Sam Lansman seemed almost prepared when he heard from Mr. Donnelly: “Well you know Art, especially Modern, Contemporary Art is what it’s meant to be – ‘cutting edge’, experimental in all aspects. A coat of varnish should fix the problem”. Unfortunately, this was not to be the end of the story: One of the curators at the McDonald Museum of Contemporary Art in Austin, Texas noticed the change in their “Category 3 Storm” – it began to “run, dribble and bloom with an almost iridescent greenish sheen. “A virulent strain of Salmonella” read the Chemical Lab report “Extremely toxic!” “Toxic?!” But similar reports were coming from other museums and collectors. In no time, the full power of the United States, Local, State and Federal authorities stepped in – FDA (the Food and Drug Administration), even the FBI, CIA and Homeland Security, alarmed about a possible “terrorist plot”. All “Dudu” paintings were confiscated, hauled away by “chemical warfare” personal and incinerated. All museums, galleries, even private homes were temporarily sealed and fumigated.
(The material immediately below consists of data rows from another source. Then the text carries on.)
(** Steps that touch neither queues nor the functions under way. *)
Lemma static_same w w' : length w'.(ctl) = length w.(ctl) -> length w'.(q).(CPUS) = length w.(q).(CPUS) -> w'.(q).(OFFLOADED) = w.(q).(OFFLOADED) ->
  w'.(q).(STUCK_QUIESCENT_CPU) = w.(q).(STUCK_QUIESCENT_CPU) -> w'.(q).(OFFLOAD_WAKE) = w.(q).(OFFLOAD_WAKE) -> w'.(q).(OFFLOAD_WORKERS) = w.(q).(OFFLOAD_WORKERS) -> w'.(wakes) = w.(wakes) ->
  (forall i k', w'.(ctl) !! i = Some k' -> exists k, w.(ctl) !! i = Some k /\ forall f, f ∈ k'.(exec) -> f ∈ k.(exec) \/ forall v, worker_of f = Some v -> (v < length w.(q).(CPUS))%nat) ->
  (forall i k, w.(ctl) !! i = Some k -> exists k', w'.(ctl) !! i = Some k' /\ k.(exec) ⊆ k'.(exec)) -> static_ok w -> static_ok w'.
Proof.
  intros L1 L2 E1 E2 E3 E4 E5 Hc Hc' [S1 S2 S3 S4 S5 S6 S7]. split; rewrite ?L1, ?L2, ?E1, ?E2, ?E3, ?E4, ?E5; try done.
  - intros i k' f v Ek Hf Ev. destruct (Hc i k' Ek) as (k & Ek0 & H). destruct (H f Hf) as [Hf' | Hv]; [by apply (S5 i k f) | by apply Hv].
  - intros v o Ev Hn. destruct (S7 v o Ev Hn) as [| (i & k & Ek & Sv)]; [by left |]. right. destruct (Hc' i k Ek) as (k' & Ek' & Sub). exists i, k'. split; [done |]. destruct Sv; [left | right]; by apply Sub.
Qed.

Lemma static_insert w w' i k k' : w.(ctl) !! i = Some k -> w'.(ctl) = <[i := k']> w.(ctl) -> length w'.(q).(CPUS) = length w.(q).(CPUS) -> w'.(q).(OFFLOADED) = w.(q).(OFFLOADED) ->
  w'.(q).(STUCK_QUIESCENT_CPU) = w.(q).(STUCK_QUIESCENT_CPU) -> w'.(q).(OFFLOAD_WAKE) = w.(q).(OFFLOAD_WAKE) -> w'.(q).(OFFLOAD_WORKERS) = w.(q).(OFFLOAD_WORKERS) -> w'.(wakes) = w.(wakes) ->
  (forall f, f ∈ k'.(exec) -> f ∈ k.(exec) \/ forall v, worker_of f = Some v -> (v < length w.(q).(CPUS))%nat) -> k.(exec) ⊆ k'.(exec) -> static_ok w -> static_ok w'.
Proof.
  intros Ek Ek' L2 E1 E2 E3 E4 E5 Hf Hs. apply static_same; try done; rewrite Ek'; [apply length_insert | |].
  - intros j kj Ej. destruct (decide (j = i)) as [-> | N].
    + rewrite list_lookup_insert_eq in Ej by (by eapply lookup_lt_Some). simplify_eq. by exists k.
    + rewrite list_lookup_insert_ne in Ej by done. exists kj. auto.
  - intros j kj Ej. destruct (decide (j = i)) as [-> | N].
    + rewrite list_lookup_insert_eq by (by eapply lookup_lt_Some). simplify_eq. by exists k'.
    + rewrite list_lookup_insert_ne by done. by exists kj.
Qed.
This still was not the end of the “Dudu episode”: it triggered a “bubble”, worse than the “real estate and toxic mortgage bubble”. The Art market collapsed – Galleries, Auction Houses, even Museums closed. “Looks like the whole art business pooped” was one, not very kind, comment on CBC. Worse, spreading like a plague, the collapse ultimately engulfed most of Western Civilization. Some called it a new “dark age”, but others saw in it “the possibility of a new Renaissance”. Randi never understood what “all the fuss” was about. In the spirit of Dada’s Urinal, he only meant to carry Pop (art) to its obvious, logical conclusion. He made the “ultimate sacrifice” – while being arrested, charged with “public endangerment”, Randi Jones collapsed and died of a ruptured colon.